**WHAT THE TASK ASKS:** Go through the listing below and output exactly the line with "JS.gtb 980 0 = true /\", the line with "980 0))) i = Some", and each line between; omit the rest.

### SUPPLIED MATERIAL

(** X9.  The extra payment either clears its target or uses up the budget:
    after the block the target's balance is zero or nothing is left of the
    budget, and neither is negative.  Budget that is left once the target is
    cleared is not passed on to another debt in that month. *)
Theorem extra_payment_clears_target_or_budget (s : StrategyType)
    (ds : list Debt) (budget wealth : Q) :
  JS.gtb budget 0 = true ->
  (exists d, In d ds /\ isActive d = true) ->
  exists i target paid,
    nth_error ds i = Some target /\
    nth_error (fst (fst (payExtra s ds budget wealth))) i = Some paid /\
    (currentAmount paid == 0 \/ snd (fst (payExtra s ds budget wealth)) == 0) /\
    0 <= currentAmount paid /\
    0 <= snd (fst (payExtra s ds budget wealth)) /\
    balances (fst (fst (payExtra s ds budget wealth))) ==
      balances ds - (currentAmount target - currentAmount paid).
Proof.
  intros Hb Hact.
  destruct (payExtra_target s ds budget wealth Hb Hact)
    as (l1 & target & l2 & Hds & Hp & _ & Hres).
  exists (List.length l1), target,
    (set_currentAmount target
       (currentAmount target - JS.Math_min (currentAmount target) budget)).
  rewrite Hres, Hds. simpl.
  unfold JS.Math_min.
  pose proof (Q.le_min_l (currentAmount target) budget) as Hl.
  pose proof (Q.le_min_r (currentAmount target) budget) as Hr.
  split; [now rewrite nth_error_app2, Nat.sub_diag by lia|].
  split; [now rewrite nth_error_app2, Nat.sub_diag by lia|].
  split.
  - destruct (Q.min_spec (currentAmount target) budget) as [[_ Hm]|[_ Hm]];
      [left | right]; rewrite Hm; ring.
  - split; [lra|]. split; [lra|].
    rewrite !balances_app. simpl. ring.
Qed.

Lemma extra_payment_clears_target_or_budget_witness :
  JS.gtb 980 0 = true /\
  (exists d, In d [debt "A" 90 (Some 0) 10; debt "B" 90 (Some 0) 10]
             /\ isActive d = true) /\
  exists i target paid,
    nth_error [debt "A" 90 (Some 0) 10; debt "B" 90 (Some 0) 10] i
      = Some target /\
    nth_error (fst (fst (payExtra snowball
                           [debt "A" 90 (Some 0) 10; debt "B" 90 (Some 0) 10]
                           980 0))) i = Some paid /\
    (currentAmount paid == 0 \/
     snd (fst (payExtra snowball
                 [debt "A" 90 (Some 0) 10; debt "B" 90 (Some 0) 10] 980 0)) == 0).
Proof.
  assert (Hact : exists d, In d [debt "A" 90 (Some 0) 10; debt "B" 90 (Some 0) 10]
                           /\ isActive d = true).
  { eexists. split; [left; reflexivity | reflexivity]. }
  split; [reflexivity|]. split; [exact Hact|].
  destruct (extra_payment_clears_target_or_budget snowball _ 980 0 eq_refl Hact)
    as (i & target & paid & H1 & H2 & H3 & _).
  exists i, target, paid. repeat split; assumption.
Defined.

######

**SOLUTION FOR THIS TASK:**
  JS.gtb 980 0 = true /\
  (exists d, In d [debt "A" 90 (Some 0) 10; debt "B" 90 (Some 0) 10]
             /\ isActive d = true) /\
  exists i target paid,
    nth_error [debt "A" 90 (Some 0) 10; debt "B" 90 (Some 0) 10] i
      = Some target /\
    nth_error (fst (fst (payExtra snowball
                           [debt "A" 90 (Some 0) 10; debt "B" 90 (Some 0) 10]
                           980 0))) i = Some paid /\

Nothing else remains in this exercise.